(** * QtMeter audio capture thread: amplitude tracker, filter set-up and FFT framing

    A shallow embedding of [qtmAudioRxThread] (src/qtmAudioRxThread.py).

    Conventions of the embedding:
    - the attributes of the object keep their names and are grouped in
      records ([device], [format], [timing], [framing], [amplitude],
      [filter] and, for the FFT state, [fft]) that together form a [thread];
      a method becomes a function that takes the records it reads and
      returns the records it writes;
    - a method that can raise returns an [outcome] together with the state
      reached when the exception left it, so that partial updates survive;
      a loop that need not terminate takes fuel and returns [None] when it
      runs out;
    - the dB calculation is over the reals [R], durations and ratios over
      the rationals [Q]; sample data in the FFT path are binary64 values,
      because behaviour there turns on NaN and infinities; the amplitude
      tracker comes twice, over the reals, for what depends on the shape of
      its window only and as the argument of [current_dB], and in
      [Binary64] with the rounding arithmetic of the code, for what its
      running sum holds;
    - [tFFTUnit] and [windowOverlapRatio] are class constants that no
      method assigns, and are constants here;
    - scipy and numpy routines (window kernels, Butterworth design, the
      filters, the real FFT) are taken as an abstract interface [numlib];
    - the mutex is not modelled: every method body is one atomic step, and
      the pacing of the capture loop is left out. *)

From Stdlib Require Import String ZArith Bool Floats QArith Qround List.
From Stdlib Require Import Reals Qreals Lra Lia.
Import ListNotations.

Open Scope string_scope.
Open Scope list_scope.
Open Scope Z_scope.

(** ** Python values and exceptions *)

Inductive exn : Type :=
| ValueError
| ZeroDivisionError
| IndexError
| TypeError
| AttributeError
| IOError.

Inductive outcome (A : Type) : Type :=
| Ret (a : A)
| Raise (e : exn).

Arguments Ret {A} a.
Arguments Raise {A} e.

Definition returned {A : Type} (o : outcome A) : bool :=
  match o with Ret _ => true | Raise _ => false end.

(** State-and-exception computations: the state is always returned, also
    when an exception escapes. *)
Definition M (S A : Type) : Type := S -> outcome A * S.

Definition ret {S A : Type} (a : A) : M S A := fun s => (Ret a, s).

Definition raise {S A : Type} (e : exn) : M S A := fun s => (Raise e, s).

Definition bind {S A B : Type} (m : M S A) (k : A -> M S B) : M S B :=
  fun s =>
    match m s with
    | (Ret a, s') => k a s'
    | (Raise e, s') => (Raise e, s')
    end.

Definition get {S : Type} : M S S := fun s => (Ret s, s).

===

Problem statement => Each line from the beginning of the entries to the line with "- a method that" must be repeated exactly, with both end lines kept and no other lines given.

Solution to the problem =>
(** * QtMeter audio capture thread: amplitude tracker, filter set-up and FFT framing

    A shallow embedding of [qtmAudioRxThread] (src/qtmAudioRxThread.py).

    Conventions of the embedding:
    - the attributes of the object keep their names and are grouped in
      records ([device], [format], [timing], [framing], [amplitude],
      [filter] and, for the FFT state, [fft]) that together form a [thread];
      a method becomes a function that takes the records it reads and
      returns the records it writes;
    - a method that can raise returns an [outcome] together with the state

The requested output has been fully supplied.